_Problem to work on_
From the records below, transcribe only the lines running from the one with "Lemma collectMetas_spec target" through the one with "destruct (_ <=? 1)%nat; [done|].". Keep both of those end lines.

BEGIN Excerpted records

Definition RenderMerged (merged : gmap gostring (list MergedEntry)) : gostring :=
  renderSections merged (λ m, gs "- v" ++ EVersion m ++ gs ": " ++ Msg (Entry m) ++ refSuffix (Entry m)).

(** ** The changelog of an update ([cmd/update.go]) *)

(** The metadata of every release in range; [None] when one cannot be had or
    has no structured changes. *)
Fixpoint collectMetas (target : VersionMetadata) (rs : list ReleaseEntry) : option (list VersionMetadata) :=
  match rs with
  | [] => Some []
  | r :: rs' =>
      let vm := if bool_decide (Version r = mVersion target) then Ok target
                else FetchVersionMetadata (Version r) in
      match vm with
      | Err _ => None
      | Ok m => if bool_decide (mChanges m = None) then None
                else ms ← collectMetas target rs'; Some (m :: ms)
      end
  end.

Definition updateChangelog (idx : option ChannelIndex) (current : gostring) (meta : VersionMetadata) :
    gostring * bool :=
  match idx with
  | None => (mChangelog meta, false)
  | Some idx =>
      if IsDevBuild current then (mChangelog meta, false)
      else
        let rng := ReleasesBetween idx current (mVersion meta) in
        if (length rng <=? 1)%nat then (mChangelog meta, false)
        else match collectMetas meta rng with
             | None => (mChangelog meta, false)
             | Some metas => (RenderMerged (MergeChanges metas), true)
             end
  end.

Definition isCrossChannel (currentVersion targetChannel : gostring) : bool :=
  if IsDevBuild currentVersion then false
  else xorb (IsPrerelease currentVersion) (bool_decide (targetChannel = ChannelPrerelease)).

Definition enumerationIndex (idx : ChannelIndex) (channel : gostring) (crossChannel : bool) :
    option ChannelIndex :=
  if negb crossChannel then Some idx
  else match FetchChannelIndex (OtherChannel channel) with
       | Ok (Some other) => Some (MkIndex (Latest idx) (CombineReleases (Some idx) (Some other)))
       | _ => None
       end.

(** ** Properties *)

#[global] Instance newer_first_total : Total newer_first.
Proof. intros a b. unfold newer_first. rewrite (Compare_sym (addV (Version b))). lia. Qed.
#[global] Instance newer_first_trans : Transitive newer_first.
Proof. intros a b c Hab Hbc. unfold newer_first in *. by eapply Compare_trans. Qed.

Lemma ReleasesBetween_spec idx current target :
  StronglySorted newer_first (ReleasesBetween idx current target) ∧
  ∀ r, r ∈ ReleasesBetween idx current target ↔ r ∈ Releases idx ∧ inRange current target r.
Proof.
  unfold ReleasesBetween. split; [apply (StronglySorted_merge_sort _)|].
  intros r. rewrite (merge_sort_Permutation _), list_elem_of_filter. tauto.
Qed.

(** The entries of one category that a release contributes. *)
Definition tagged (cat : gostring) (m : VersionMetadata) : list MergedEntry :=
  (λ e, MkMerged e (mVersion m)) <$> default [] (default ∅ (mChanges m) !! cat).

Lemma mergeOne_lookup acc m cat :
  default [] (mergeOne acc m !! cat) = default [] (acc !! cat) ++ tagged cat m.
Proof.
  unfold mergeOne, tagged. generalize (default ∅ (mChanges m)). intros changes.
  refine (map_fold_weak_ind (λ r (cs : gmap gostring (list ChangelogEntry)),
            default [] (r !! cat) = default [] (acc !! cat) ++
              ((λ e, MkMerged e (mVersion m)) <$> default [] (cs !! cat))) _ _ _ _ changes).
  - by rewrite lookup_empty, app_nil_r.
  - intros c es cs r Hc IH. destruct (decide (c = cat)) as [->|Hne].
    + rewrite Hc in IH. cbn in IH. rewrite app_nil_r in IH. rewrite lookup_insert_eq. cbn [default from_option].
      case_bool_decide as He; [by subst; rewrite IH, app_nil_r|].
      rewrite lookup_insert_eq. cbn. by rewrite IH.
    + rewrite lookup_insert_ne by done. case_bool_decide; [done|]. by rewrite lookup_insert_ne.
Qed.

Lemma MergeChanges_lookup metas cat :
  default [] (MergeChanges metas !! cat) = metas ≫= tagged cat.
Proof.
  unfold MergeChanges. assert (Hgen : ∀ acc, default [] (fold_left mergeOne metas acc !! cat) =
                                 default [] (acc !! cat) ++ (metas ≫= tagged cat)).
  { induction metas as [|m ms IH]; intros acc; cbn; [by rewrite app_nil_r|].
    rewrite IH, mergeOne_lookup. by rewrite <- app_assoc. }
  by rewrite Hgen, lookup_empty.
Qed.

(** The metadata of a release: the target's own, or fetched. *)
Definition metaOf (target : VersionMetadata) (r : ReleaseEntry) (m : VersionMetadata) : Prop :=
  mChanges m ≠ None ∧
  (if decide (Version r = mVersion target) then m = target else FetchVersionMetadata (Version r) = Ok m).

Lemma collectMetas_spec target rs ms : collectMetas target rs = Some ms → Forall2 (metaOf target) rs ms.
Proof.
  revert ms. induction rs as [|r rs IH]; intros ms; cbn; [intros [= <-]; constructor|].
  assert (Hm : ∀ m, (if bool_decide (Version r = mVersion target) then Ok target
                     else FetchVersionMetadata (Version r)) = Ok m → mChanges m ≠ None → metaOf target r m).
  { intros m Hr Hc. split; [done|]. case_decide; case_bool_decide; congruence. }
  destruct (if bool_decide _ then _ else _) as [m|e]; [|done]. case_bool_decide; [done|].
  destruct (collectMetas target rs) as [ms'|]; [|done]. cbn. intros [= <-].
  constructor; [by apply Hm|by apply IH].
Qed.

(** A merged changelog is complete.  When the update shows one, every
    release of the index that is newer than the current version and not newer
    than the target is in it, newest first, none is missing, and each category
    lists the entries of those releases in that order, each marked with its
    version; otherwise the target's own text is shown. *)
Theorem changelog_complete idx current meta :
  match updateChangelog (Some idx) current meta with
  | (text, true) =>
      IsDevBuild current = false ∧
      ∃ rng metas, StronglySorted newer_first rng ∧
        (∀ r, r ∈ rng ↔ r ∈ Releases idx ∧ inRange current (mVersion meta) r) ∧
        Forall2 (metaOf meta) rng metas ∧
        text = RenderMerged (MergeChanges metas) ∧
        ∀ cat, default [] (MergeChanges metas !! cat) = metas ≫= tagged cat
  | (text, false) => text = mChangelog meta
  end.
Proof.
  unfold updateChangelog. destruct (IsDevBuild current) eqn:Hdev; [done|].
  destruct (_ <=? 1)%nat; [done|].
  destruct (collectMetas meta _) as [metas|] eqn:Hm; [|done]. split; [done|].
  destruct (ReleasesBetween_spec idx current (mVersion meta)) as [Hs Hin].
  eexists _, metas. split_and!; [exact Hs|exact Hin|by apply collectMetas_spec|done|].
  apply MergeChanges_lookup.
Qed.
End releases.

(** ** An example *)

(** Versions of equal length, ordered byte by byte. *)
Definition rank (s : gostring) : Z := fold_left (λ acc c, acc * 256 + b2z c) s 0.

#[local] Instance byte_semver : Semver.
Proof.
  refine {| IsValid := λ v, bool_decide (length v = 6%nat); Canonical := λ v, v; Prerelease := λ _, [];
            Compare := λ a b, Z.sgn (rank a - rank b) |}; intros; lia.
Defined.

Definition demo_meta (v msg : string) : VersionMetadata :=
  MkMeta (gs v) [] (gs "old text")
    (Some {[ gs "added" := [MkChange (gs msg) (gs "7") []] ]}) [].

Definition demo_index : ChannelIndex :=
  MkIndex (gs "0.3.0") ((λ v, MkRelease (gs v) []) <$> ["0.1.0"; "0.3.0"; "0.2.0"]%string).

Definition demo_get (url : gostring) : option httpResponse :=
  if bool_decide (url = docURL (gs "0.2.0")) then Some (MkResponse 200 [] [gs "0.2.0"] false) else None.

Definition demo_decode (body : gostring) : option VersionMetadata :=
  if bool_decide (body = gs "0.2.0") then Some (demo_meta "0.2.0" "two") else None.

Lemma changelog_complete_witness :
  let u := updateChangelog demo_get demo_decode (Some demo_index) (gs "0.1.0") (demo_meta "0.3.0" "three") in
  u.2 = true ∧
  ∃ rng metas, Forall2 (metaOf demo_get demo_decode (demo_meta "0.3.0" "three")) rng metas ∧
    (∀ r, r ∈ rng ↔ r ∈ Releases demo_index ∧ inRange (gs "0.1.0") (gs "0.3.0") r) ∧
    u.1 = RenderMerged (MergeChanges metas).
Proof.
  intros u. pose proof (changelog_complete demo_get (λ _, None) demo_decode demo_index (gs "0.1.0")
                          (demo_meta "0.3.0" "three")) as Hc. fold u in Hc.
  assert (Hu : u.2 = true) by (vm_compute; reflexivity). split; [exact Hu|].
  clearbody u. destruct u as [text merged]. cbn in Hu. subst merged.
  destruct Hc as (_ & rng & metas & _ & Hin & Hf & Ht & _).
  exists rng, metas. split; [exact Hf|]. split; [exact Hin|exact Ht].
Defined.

END Excerpted records

_Solution for this exercise_
Lemma collectMetas_spec target rs ms : collectMetas target rs = Some ms → Forall2 (metaOf target) rs ms.
Proof.
  revert ms. induction rs as [|r rs IH]; intros ms; cbn; [intros [= <-]; constructor|].
  assert (Hm : ∀ m, (if bool_decide (Version r = mVersion target) then Ok target
                     else FetchVersionMetadata (Version r)) = Ok m → mChanges m ≠ None → metaOf target r m).
  { intros m Hr Hc. split; [done|]. case_decide; case_bool_decide; congruence. }
  destruct (if bool_decide _ then _ else _) as [m|e]; [|done]. case_bool_decide; [done|].
  destruct (collectMetas target rs) as [ms'|]; [|done]. cbn. intros [= <-].
  constructor; [by apply Hm|by apply IH].
Qed.

(** A merged changelog is complete.  When the update shows one, every
    release of the index that is newer than the current version and not newer
    than the target is in it, newest first, none is missing, and each category
    lists the entries of those releases in that order, each marked with its
    version; otherwise the target's own text is shown. *)
Theorem changelog_complete idx current meta :
  match updateChangelog (Some idx) current meta with
  | (text, true) =>
      IsDevBuild current = false ∧
      ∃ rng metas, StronglySorted newer_first rng ∧
        (∀ r, r ∈ rng ↔ r ∈ Releases idx ∧ inRange current (mVersion meta) r) ∧
        Forall2 (metaOf meta) rng metas ∧
        text = RenderMerged (MergeChanges metas) ∧
        ∀ cat, default [] (MergeChanges metas !! cat) = metas ≫= tagged cat
  | (text, false) => text = mChangelog meta
  end.
Proof.
  unfold updateChangelog. destruct (IsDevBuild current) eqn:Hdev; [done|].
  destruct (_ <=? 1)%nat; [done|].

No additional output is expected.